Task description:
Read the lines below. Copy out any that hold the string "args".
** Given data follows **
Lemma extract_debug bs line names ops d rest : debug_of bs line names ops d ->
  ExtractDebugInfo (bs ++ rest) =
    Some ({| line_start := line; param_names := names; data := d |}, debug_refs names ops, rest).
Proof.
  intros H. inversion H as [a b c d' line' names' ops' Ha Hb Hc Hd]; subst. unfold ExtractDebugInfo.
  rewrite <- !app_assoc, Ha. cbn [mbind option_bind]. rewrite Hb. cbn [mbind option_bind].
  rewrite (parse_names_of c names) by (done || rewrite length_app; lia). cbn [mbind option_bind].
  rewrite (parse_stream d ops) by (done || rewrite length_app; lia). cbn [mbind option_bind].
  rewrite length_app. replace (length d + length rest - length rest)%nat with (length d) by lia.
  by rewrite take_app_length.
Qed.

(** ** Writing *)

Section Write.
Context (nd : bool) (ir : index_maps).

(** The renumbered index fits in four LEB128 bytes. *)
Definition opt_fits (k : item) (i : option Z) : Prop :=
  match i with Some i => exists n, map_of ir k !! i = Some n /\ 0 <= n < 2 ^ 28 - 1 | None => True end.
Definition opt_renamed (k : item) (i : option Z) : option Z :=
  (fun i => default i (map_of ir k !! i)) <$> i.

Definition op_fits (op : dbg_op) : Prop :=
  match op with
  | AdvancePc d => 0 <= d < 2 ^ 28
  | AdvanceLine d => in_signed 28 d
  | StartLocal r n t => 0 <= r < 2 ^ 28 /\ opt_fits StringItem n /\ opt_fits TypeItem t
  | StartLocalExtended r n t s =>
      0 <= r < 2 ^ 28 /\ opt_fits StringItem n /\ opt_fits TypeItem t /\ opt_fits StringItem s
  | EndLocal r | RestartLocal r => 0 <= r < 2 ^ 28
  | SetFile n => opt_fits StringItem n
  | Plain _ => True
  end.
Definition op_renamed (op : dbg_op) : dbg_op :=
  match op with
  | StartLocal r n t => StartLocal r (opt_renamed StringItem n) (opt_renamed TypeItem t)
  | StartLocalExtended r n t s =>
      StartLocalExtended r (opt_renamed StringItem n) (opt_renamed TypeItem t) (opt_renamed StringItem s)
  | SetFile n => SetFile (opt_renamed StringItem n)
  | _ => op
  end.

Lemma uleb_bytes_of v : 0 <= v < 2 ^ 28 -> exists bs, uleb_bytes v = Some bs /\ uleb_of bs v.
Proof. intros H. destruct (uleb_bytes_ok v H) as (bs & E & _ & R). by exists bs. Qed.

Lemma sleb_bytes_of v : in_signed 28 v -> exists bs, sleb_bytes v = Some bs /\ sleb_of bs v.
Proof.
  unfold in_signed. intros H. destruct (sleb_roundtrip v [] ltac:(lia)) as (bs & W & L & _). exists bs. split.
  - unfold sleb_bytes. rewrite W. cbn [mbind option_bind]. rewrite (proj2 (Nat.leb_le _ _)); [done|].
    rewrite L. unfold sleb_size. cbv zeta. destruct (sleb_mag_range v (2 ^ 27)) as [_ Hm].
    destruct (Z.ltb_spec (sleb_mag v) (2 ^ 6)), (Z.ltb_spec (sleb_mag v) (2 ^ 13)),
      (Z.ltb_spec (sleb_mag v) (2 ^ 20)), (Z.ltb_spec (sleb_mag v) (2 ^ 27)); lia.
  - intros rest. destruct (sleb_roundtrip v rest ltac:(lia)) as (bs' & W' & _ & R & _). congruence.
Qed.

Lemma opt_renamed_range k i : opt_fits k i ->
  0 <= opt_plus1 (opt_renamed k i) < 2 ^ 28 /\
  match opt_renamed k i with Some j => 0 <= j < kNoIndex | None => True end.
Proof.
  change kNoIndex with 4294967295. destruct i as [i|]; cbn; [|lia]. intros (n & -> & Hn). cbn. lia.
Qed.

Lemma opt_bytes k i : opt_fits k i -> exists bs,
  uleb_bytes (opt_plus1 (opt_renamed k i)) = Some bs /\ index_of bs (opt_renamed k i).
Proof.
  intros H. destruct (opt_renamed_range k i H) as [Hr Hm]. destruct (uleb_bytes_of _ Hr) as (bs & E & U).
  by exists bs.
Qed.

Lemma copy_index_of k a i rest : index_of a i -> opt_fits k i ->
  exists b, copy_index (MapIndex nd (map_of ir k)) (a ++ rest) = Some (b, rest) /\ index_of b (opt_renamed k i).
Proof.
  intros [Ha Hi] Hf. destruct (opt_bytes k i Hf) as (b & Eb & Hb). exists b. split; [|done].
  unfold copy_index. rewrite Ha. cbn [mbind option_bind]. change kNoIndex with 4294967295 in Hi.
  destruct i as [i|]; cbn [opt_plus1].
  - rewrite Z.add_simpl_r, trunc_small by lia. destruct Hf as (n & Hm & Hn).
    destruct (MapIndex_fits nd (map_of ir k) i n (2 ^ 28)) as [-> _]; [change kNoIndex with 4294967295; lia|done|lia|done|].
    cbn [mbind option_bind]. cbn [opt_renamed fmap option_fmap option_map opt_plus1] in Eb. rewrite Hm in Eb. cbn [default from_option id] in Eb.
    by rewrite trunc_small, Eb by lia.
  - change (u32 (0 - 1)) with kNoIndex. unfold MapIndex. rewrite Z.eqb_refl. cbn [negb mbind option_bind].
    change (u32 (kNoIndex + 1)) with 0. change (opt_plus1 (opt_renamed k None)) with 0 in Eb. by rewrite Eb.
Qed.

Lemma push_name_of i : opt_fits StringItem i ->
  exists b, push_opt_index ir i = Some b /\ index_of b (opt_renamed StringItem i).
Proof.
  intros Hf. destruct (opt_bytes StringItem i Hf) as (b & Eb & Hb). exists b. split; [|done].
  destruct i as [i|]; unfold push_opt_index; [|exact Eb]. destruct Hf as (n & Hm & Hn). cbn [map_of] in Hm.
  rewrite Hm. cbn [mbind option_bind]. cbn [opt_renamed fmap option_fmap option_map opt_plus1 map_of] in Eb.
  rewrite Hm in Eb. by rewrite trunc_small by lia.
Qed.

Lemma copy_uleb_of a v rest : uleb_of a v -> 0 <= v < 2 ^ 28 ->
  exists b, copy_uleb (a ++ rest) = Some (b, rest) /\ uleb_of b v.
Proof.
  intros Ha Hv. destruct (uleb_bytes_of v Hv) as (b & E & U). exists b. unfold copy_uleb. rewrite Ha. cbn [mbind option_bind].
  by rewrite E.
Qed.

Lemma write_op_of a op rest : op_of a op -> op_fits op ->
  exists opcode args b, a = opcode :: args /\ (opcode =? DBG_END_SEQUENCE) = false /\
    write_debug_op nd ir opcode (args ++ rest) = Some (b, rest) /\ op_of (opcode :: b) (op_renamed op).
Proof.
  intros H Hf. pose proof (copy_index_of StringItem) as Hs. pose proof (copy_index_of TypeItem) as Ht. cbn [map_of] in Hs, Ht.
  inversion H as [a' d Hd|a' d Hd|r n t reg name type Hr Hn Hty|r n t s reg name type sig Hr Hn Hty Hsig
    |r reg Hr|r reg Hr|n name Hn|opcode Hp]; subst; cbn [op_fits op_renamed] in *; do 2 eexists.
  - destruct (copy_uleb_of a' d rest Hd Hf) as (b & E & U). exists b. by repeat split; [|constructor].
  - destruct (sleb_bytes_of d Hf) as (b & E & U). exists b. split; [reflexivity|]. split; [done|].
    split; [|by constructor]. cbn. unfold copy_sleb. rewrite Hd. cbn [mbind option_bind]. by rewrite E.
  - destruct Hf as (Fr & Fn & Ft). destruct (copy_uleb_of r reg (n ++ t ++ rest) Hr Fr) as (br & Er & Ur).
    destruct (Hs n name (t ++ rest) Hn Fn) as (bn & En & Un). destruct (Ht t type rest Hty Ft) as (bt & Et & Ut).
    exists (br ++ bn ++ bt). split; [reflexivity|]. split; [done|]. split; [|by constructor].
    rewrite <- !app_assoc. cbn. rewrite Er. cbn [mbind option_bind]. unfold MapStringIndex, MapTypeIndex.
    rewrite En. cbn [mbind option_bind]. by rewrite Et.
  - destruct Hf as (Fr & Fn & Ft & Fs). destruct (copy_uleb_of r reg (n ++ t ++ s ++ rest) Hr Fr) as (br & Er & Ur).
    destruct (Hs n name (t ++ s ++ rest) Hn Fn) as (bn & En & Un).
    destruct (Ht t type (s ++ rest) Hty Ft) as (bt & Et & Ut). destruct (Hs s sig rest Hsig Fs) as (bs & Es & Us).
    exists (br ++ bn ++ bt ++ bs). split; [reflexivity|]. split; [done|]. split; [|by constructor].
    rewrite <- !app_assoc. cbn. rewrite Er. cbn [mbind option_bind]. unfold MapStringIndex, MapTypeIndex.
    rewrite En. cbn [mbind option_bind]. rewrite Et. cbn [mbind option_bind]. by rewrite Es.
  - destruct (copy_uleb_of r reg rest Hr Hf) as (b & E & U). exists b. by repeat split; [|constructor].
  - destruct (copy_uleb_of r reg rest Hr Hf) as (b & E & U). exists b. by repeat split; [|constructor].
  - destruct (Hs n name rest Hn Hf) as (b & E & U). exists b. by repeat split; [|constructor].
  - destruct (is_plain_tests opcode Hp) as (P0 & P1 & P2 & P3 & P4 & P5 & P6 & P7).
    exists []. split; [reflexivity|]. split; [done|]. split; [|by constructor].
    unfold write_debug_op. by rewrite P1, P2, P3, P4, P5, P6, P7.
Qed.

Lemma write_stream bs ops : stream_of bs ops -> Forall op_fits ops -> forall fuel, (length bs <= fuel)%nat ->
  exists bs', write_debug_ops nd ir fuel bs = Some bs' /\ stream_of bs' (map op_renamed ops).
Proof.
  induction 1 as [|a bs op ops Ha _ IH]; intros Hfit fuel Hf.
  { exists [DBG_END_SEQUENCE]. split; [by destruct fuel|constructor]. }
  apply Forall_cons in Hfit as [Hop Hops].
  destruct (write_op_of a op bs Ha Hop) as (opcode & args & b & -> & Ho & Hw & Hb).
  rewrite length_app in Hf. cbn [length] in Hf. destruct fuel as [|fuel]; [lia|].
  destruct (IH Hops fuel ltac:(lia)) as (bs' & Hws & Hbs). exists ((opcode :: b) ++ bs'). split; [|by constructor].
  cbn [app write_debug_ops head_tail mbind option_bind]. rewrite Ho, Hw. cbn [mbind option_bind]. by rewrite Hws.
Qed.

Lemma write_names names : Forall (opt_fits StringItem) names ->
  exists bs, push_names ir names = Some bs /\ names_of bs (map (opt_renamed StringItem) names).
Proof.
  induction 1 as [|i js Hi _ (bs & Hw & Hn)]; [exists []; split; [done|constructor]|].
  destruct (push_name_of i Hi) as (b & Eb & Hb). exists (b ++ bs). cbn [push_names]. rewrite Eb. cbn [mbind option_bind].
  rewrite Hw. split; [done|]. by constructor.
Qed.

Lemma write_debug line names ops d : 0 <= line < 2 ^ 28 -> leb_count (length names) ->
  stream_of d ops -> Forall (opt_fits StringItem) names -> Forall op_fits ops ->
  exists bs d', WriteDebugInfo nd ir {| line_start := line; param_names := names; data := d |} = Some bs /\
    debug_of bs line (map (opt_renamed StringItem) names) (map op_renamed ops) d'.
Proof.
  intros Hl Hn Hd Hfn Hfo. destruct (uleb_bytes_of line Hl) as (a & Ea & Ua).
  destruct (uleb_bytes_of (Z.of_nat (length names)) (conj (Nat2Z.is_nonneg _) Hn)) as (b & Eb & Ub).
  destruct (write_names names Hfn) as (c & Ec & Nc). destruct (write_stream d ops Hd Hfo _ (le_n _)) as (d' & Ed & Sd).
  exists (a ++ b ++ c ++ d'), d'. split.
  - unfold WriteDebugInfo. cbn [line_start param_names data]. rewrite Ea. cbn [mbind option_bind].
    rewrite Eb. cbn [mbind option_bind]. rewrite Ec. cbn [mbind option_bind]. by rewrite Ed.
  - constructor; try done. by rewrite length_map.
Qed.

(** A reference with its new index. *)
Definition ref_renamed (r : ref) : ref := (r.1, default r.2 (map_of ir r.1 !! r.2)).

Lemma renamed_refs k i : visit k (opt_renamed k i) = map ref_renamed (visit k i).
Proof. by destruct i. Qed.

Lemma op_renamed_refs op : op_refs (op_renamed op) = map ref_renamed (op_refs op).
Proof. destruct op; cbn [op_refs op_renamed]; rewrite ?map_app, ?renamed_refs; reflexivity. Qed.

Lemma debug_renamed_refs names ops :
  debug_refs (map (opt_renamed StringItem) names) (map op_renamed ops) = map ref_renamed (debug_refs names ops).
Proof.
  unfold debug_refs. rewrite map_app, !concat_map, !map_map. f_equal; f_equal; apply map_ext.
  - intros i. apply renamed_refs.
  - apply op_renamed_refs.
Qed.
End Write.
** End of Given data **
** Given data follows **
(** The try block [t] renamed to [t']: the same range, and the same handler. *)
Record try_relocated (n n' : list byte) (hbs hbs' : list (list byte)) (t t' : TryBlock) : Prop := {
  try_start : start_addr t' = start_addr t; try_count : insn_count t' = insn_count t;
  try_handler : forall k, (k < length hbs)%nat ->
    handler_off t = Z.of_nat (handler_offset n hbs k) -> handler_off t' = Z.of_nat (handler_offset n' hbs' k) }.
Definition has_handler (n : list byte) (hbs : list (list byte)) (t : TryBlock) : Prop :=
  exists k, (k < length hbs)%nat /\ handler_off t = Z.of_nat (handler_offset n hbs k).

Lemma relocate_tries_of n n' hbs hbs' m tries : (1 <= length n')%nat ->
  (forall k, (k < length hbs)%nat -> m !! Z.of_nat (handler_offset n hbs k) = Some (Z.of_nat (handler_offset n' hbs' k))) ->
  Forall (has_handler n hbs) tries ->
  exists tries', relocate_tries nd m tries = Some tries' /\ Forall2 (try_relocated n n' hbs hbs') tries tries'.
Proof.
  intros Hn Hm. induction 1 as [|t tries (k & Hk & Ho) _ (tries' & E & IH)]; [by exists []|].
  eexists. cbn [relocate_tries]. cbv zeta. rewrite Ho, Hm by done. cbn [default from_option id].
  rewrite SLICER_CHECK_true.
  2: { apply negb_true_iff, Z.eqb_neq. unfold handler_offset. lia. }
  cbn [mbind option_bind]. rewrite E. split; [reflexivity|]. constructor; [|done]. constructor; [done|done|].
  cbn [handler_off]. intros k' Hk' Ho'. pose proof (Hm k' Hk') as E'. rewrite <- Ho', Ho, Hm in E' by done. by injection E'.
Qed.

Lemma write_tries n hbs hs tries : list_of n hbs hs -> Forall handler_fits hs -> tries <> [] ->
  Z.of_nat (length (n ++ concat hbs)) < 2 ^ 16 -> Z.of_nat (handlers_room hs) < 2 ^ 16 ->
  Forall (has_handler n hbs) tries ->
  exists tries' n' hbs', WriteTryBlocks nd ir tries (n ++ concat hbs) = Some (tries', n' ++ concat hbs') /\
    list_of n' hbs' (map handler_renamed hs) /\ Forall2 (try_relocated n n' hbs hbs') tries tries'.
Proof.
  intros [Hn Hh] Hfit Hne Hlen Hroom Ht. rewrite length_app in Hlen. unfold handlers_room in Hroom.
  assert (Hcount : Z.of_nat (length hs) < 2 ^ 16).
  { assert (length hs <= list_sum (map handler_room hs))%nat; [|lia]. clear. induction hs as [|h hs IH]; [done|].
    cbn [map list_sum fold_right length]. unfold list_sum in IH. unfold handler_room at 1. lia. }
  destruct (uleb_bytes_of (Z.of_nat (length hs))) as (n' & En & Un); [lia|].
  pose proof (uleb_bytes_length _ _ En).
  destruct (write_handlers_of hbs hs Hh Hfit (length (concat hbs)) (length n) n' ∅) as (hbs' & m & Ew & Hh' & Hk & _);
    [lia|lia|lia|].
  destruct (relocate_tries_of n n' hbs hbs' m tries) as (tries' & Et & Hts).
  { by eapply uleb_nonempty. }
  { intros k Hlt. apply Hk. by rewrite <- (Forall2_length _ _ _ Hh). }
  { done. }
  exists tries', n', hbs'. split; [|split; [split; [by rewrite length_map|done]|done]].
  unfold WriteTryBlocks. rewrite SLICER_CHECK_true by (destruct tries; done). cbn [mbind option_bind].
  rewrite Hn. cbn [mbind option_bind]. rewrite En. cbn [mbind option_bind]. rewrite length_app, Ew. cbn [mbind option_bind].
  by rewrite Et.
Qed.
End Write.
** End of Given data **
Exercise result:
  exists opcode args b, a = opcode :: args /\ (opcode =? DBG_END_SEQUENCE) = false /\
    write_debug_op nd ir opcode (args ++ rest) = Some (b, rest) /\ op_of (opcode :: b) (op_renamed op).
  destruct (write_op_of a op bs Ha Hop) as (opcode & args & b & -> & Ho & Hw & Hb).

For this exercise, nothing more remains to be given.